(SOURCE DATA)

(* ===== verification/MemtableProps.v ===== *)
(** The properties of the memtables ([src/src/memtable.rs]), and an ordered map on
    [gmap] that satisfies the laws of [SkipMap], for the examples. *)

From S2P Require Import Prelude RecordModel Memtable.

(** * An implementation of the ordered map *)

Definition key_leb (a b : bytes * Entry) : bool := bytes_leb a.1 b.1.

#[export] Instance gmap_skipmap : SkipMap (gmap bytes Entry) := {
  sm_new := ∅;
  sm_get k m := m !! k;
  sm_compare_insert k e cmp m :=
    match m !! k with
    | Some e0 => if cmp e0 then <[k := e]> m else m
    | None => <[k := e]> m
    end;
  sm_iter m := sort_by key_leb (map_to_list m);
  sm_len m := zlen (map_to_list m);
  sm_is_empty m := match map_to_list m with [] => true | _ => false end;
}.

Lemma key_leb_total a b : key_leb a b = true ∨ key_leb b a = true.
Proof.
  unfold key_leb. rewrite !bytes_leb_le. unfold bytes_le. rewrite (bytes_cmp_opp a.1 b.1).
  destruct (bytes_cmp a.1 b.1); naive_solver.
Qed.
Lemma key_leb_trans a b c : key_leb a b = true → key_leb b c = true → key_leb a c = true.
Proof. unfold key_leb. rewrite !bytes_leb_le. apply bytes_le_trans. Qed.

Lemma key_sorted_strict (l : list (bytes * Entry)) :
  leb_sorted key_leb l → NoDup l.*1 → StronglySorted bytes_lt l.*1.
Proof.
  induction 1 as [|x l Hl IH Hall]; simpl; [constructor |]. rewrite NoDup_cons.
  intros [Hx Hnd]. constructor; [by apply IH |]. apply Forall_forall. intros k Hk.
  apply list_elem_of_fmap in Hk as (y & -> & Hy). rewrite Forall_forall in Hall.
  specialize (Hall y Hy). unfold key_leb in Hall. rewrite bytes_leb_le, bytes_le_lt_eq in Hall.
  destruct Hall as [?|E]; [done |]. rewrite E in Hx. by destruct Hx; apply list_elem_of_fmap_2.
Qed.

#[export] Instance gmap_skipmap_laws : SkipMapLaws (gmap bytes Entry).
Proof.
  split; unfold sm_get, sm_new, sm_compare_insert, sm_iter, sm_len, sm_is_empty, gmap_skipmap.
  - intros k. apply lookup_empty.
  - intros k e cmp m. destruct (m !! k) as [e0|] eqn:E; [| apply lookup_insert_eq].
    destruct (cmp e0); [apply lookup_insert_eq | done].
  - intros k k' e cmp m Hne. destruct (m !! k) as [e0|]; [| by apply lookup_insert_ne].
    destruct (cmp e0); [by apply lookup_insert_ne | done].
  - intros m. apply key_sorted_strict.
    + apply sort_by_sorted; [apply key_leb_total | apply key_leb_trans].
    + rewrite sort_by_perm. apply NoDup_fst_map_to_list.
  - intros k e m. rewrite sort_by_perm. apply elem_of_map_to_list.
  - intros m. unfold zlen. by rewrite (sort_by_perm key_leb).
  - intros m. destruct (map_to_list m) as [|x l] eqn:E; [done |]. split; [done |].
    intros Hs. pose proof (sort_by_perm key_leb (x :: l)) as Hp. rewrite Hs in Hp.
    by apply Permutation_nil_cons in Hp.
Qed.

(** * Properties *)

Section properties.
Context {T : Type} `{SkipMapLaws T}.
Implicit Types (m : Memtable T) (s : MemtableSet T).

Definition mt_run (rs : list record) : Memtable T := fold_left (λ m r, mt_insert r m) rs mt_new.

(** A memtable is the map from keys to their newest records. After any
    sequence of inserts a key's answer is that of the record with the highest LSN,
    a tombstone answering [Deleted] and never [Missing], and [max_lsn] is the
    highest LSN of all records, those that lost included. *)
Theorem memtable_newest rs k :
  mt_get k (mt_run rs) = answer (newest k rs) ∧
  mt_max_lsn (mt_run rs) = max_lsn_of rs ∧
  (mt_get k (mt_run rs) = Missing ↔ ∀ r, r ∈ rs → key r ≠ k).
Proof.
  pose proof (mt_run_holds rs mt_new [] mt_new_holds) as Hm. simpl in Hm.
  split; [by apply mt_get_holds |]. split; [apply Hm |].
  rewrite (mt_get_holds _ _ _ Hm), <- newest_None. unfold answer.
  destruct (newest k rs) as [r|]; [| done]. by destruct (op r).
Qed.

(** LSN order decides, not arrival order: records with distinct LSNs inserted
    in any order give the same answers, the same rows for the flush and the same
    watermark. *)
Theorem memtable_order_irrelevant rs rs' k :
  rs ≡ₚ rs' → NoDup (lsn <$> rs) →
  mt_get k (mt_run rs) = mt_get k (mt_run rs') ∧
  mt_iter (mt_run rs) = mt_iter (mt_run rs') ∧
  mt_max_lsn (mt_run rs) = mt_max_lsn (mt_run rs').
Proof.
  intros Hp Hnd.
  pose proof (mt_run_holds rs mt_new [] mt_new_holds) as Hm. simpl in Hm.
  pose proof (mt_run_holds rs' mt_new [] mt_new_holds) as Hm'. simpl in Hm'.
  assert (∀ k, newest k rs = newest k rs') as Hn by (intros; by apply newest_perm).
  split; [by rewrite (mt_get_holds _ _ _ Hm), (mt_get_holds _ _ _ Hm'), Hn |]. split.
  - apply (sorted_assoc_unique bytes_lt); [apply sm_iter_sorted.. |].
    intros k' e. rewrite (mt_iter_holds _ _ _ _ Hm), (mt_iter_holds _ _ _ _ Hm'). by rewrite Hn.
  - destruct Hm as [_ Hx]. destruct Hm' as [_ Hx']. unfold mt_run. rewrite Hx, Hx'.
    by apply max_lsn_of_perm.
Qed.

(** The flush order. Iteration gives each key once, in strictly increasing
    key order, and exactly the newest record of every key, tombstones included. *)
Theorem memtable_iter_sorted rs :
  StronglySorted bytes_lt (mt_iter (mt_run rs)).*1 ∧
  (∀ k e, (k, e) ∈ mt_iter (mt_run rs) ↔ ∃ r, newest k rs = Some r ∧ e = entry_of r) ∧
  mt_len (mt_run rs) = zlen (mt_iter (mt_run rs)) ∧
  (mt_is_empty (mt_run rs) = true ↔ rs = []).
Proof.
  pose proof (mt_run_holds rs mt_new [] mt_new_holds) as Hm. simpl in Hm.
  split; [apply sm_iter_sorted |]. split; [intros; by apply mt_iter_holds |].
  split; [apply sm_len_iter | by apply mt_is_empty_holds].
Qed.

(** C27: a read of the whole row tier. When the records of a key in a newer
    memtable are newer than those in an older one, as under one writer, the set
    answers with the newest record of all memtables. *)
Theorem set_get_newest s fro act k :
  ms_holds s fro act → layers_ordered (fro ++ [act]) →
  ms_get k s = answer (newest k (concat (fro ++ [act]))).
Proof.
  intros I Ho. rewrite (ms_get_holds _ _ _ _ I), <- (first_hit_newest _ _ Ho).
  by rewrite reverse_app.
Qed.

(** [freeze] on every branch. A full queue refuses with the queue's length
    and changes nothing; an empty active memtable gives nothing; else the active
    memtable goes to the end of the queue under its own address and a fresh empty
    one takes its place. No answer changes, and the queue stays within its bound. *)
Theorem freeze_outcomes s fro act :
  ms_holds s fro act →
  let '(r, s') := ms_freeze s in
  (∀ k, ms_get k s' = ms_get k s) ∧ ms_frozen_count s' ≤ ms_max_frozen s ∧
  match r with
  | Err e => e = WriteStalled (ms_frozen_count s) ∧ ms_stalled s = true ∧ s' = s
  | Ok None => act = [] ∧ ms_stalled s = false ∧ s' = s
  | Ok (Some a) => act ≠ [] ∧ ms_stalled s = false ∧ a = ms_active s ∧
      ms_holds s' (fro ++ [act]) []
  end.
Proof.
  intros I. pose proof (ms_freeze_holds _ _ _ I) as Hf.
  pose proof (mh_bound _ _ _ I) as Hb. unfold ms_frozen_count.
  assert (zlen fro = zlen (ms_frozen s)) as Hlen.
  { unfold zlen. by rewrite (Forall2_length _ _ _ (mh_frozen _ _ _ I)). }
  destruct (ms_freeze s) as [[[a|]|e] s'].
  - destruct Hf as (Hne & Hst & -> & Ha & Hs' & I' & _ & Hmf).
    split; [| split; [rewrite <- Hmf; apply I' | done]].
    intros k. rewrite (ms_get_holds _ _ _ _ I), (ms_get_holds _ _ _ _ I').
    by rewrite reverse_app.
  - by destruct Hf as (-> & ? & ->).
  - destruct Hf as (-> & ? & ->). by rewrite Hlen.
Qed.

(** [retire] drops exactly the memtable at the given address: the others keep
    their order and the set answers from what is left. *)
Theorem retire_exact s l1 a l2 fro1 rs fro2 act k :
  ms_holds s (fro1 ++ rs :: fro2) act → ms_frozen s = l1 ++ a :: l2 → length l1 = length fro1 →
  ms_holds (ms_retire a s) (fro1 ++ fro2) act ∧
  ms_frozen (ms_retire a s) = l1 ++ l2 ∧
  ms_get k (ms_retire a s) = answer (first_hit k (act :: reverse (fro1 ++ fro2))).
Proof.
  intros I El Hlen. destruct (ms_retire_holds _ _ _ _ _ _ _ _ I El Hlen) as [I' Hf].
  split; [done |]. split; [done |]. by apply ms_get_holds.
Qed.
End properties.

(** * Examples *)

Definition k1 : bytes := [Byte.x61].
Definition k2 : bytes := [Byte.x62].
Definition v1 : bytes := [Byte.x31].
Definition v2 : bytes := [Byte.x32].

Abbreviation set0 := (mk_set (mk_arc 0 (mt_new (T := gmap bytes Entry))) [] 1000 2 1).
Definition set1 : MemtableSet (gmap bytes Entry) := ms_insert (put k1 1 v1) set0.
Definition set2 : MemtableSet (gmap bytes Entry) := (ms_freeze set1).2.
Definition set3 : MemtableSet (gmap bytes Entry) := ms_insert (delete k1 2) set2.

Lemma set1_holds : ms_holds set1 [] [put k1 1 v1].
Proof.
  apply (ms_insert_holds _ [] []). by apply (ms_new_holds 1000 2).
Qed.
Lemma set2_holds : ms_holds set2 [[put k1 1 v1]] [].
Proof.
  pose proof (ms_freeze_holds _ _ _ set1_holds) as H. unfold set2.
  assert ((ms_freeze set1).1 = Ok (Some (ms_active set1))) as E.
  { assert (mt_is_empty (arc_mt (ms_active set1)) = false) as Hne by (vm_compute; reflexivity).
    unfold ms_freeze. rewrite Hne. reflexivity. }
  destruct (ms_freeze set1) as [r s']. cbn [fst] in E. rewrite E in H.
  destruct H as (_ & _ & _ & _ & _ & I & _). exact I.
Qed.
Lemma set3_holds : ms_holds set3 [[put k1 1 v1]] [delete k1 2].
Proof. apply (ms_insert_holds _ _ [] _ set2_holds). Qed.

Lemma memtable_order_irrelevant_witness :
  mt_get k1 (mt_run (T := gmap bytes Entry) [put k1 1 v1; delete k1 3; put k1 2 v2]) =
  mt_get k1 (mt_run (T := gmap bytes Entry) [delete k1 3; put k1 2 v2; put k1 1 v1]).
Proof.
  apply (memtable_order_irrelevant (T := gmap bytes Entry)
    [put k1 1 v1; delete k1 3; put k1 2 v2] [delete k1 3; put k1 2 v2; put k1 1 v1] k1).
  - exact (Permutation_cons_append [delete k1 3; put k1 2 v2] (put k1 1 v1)).
  - apply (bool_decide_unpack _). vm_compute. exact I.
Defined.

Lemma memtable_newest_witness :
  mt_get k1 (mt_run (T := gmap bytes Entry) [put k1 3 v1; put k1 2 v2]) = Found v1.
Proof. exact (proj1 (memtable_newest (T := gmap bytes Entry) [put k1 3 v1; put k1 2 v2] k1)). Defined.

Lemma memtable_iter_sorted_witness :
  StronglySorted bytes_lt
    (mt_iter (mt_run (T := gmap bytes Entry) [put k2 1 v1; put k1 2 v2; delete k2 3])).*1.
Proof.
  exact (proj1 (memtable_iter_sorted (T := gmap bytes Entry)
    [put k2 1 v1; put k1 2 v2; delete k2 3])).
Defined.

(** The tombstone of the active memtable hides the value in the frozen one. *)
Lemma set_get_newest_witness : ms_get k1 set3 = Deleted.
Proof.
  apply (set_get_newest set3 [[put k1 1 v1]] [delete k1 2] k1 set3_holds).
  constructor; [constructor; [constructor | constructor] |].
  constructor; [| constructor]. intros r r' Hr Hr' _.
  apply list_elem_of_singleton in Hr as ->. apply list_elem_of_singleton in Hr' as ->.
  reflexivity.
Defined.

Lemma freeze_outcomes_witness :
  (∀ k, ms_get k set2 = ms_get k set1) ∧ ms_frozen_count set2 ≤ 2.
Proof.
  pose proof (freeze_outcomes set1 [] [put k1 1 v1] set1_holds) as H.
  unfold set2. destruct (ms_freeze set1) as [r s'].
  split; [exact (proj1 H) | exact (proj1 (proj2 H))].
Defined.

Lemma retire_exact_witness :
  ms_frozen (ms_retire (ms_active set1) set3) = [] ∧
  ms_get k1 (ms_retire (ms_active set1) set3) = Deleted.
Proof.
  destruct (retire_exact set3 [] (ms_active set1) [] [] [put k1 1 v1] [] [delete k1 2] k1
    set3_holds eq_refl eq_refl) as (_ & Hf & Hg).
  split; [exact Hf | exact Hg].
Defined.

(** What [MemtableSet] does not promise. Writers take their LSN before the
    WAL lock, so a freeze can fall between two records of a key that arrive in
    the opposite order of their LSNs: the older value then sits in the newer
    memtable, and a read returns it although the newer write was acknowledged. *)
Theorem late_lsn_shadows_newer :
  let s := ms_insert (put k1 2 v2) set0 in
  let '(_, s) := ms_freeze s in
  let s := ms_insert (put k1 1 v1) s in
  ms_get k1 s = Found v1 ∧
  answer (newest k1 [put k1 2 v2; put k1 1 v1]) = Found v2.
Proof. vm_compute. done. Qed.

(End SOURCE DATA)

Give back exactly what runs from the first line of the listing above to the line that contains "unfold key_leb. rewrite !bytes_leb_le. unfold", keeping both end lines.

(* ===== verification/MemtableProps.v ===== *)
(** The properties of the memtables ([src/src/memtable.rs]), and an ordered map on
    [gmap] that satisfies the laws of [SkipMap], for the examples. *)

From S2P Require Import Prelude RecordModel Memtable.

(** * An implementation of the ordered map *)

Definition key_leb (a b : bytes * Entry) : bool := bytes_leb a.1 b.1.

#[export] Instance gmap_skipmap : SkipMap (gmap bytes Entry) := {
  sm_new := ∅;
  sm_get k m := m !! k;
  sm_compare_insert k e cmp m :=
    match m !! k with
    | Some e0 => if cmp e0 then <[k := e]> m else m
    | None => <[k := e]> m
    end;
  sm_iter m := sort_by key_leb (map_to_list m);
  sm_len m := zlen (map_to_list m);
  sm_is_empty m := match map_to_list m with [] => true | _ => false end;
}.

Lemma key_leb_total a b : key_leb a b = true ∨ key_leb b a = true.
Proof.
  unfold key_leb. rewrite !bytes_leb_le. unfold bytes_le. rewrite (bytes_cmp_opp a.1 b.1).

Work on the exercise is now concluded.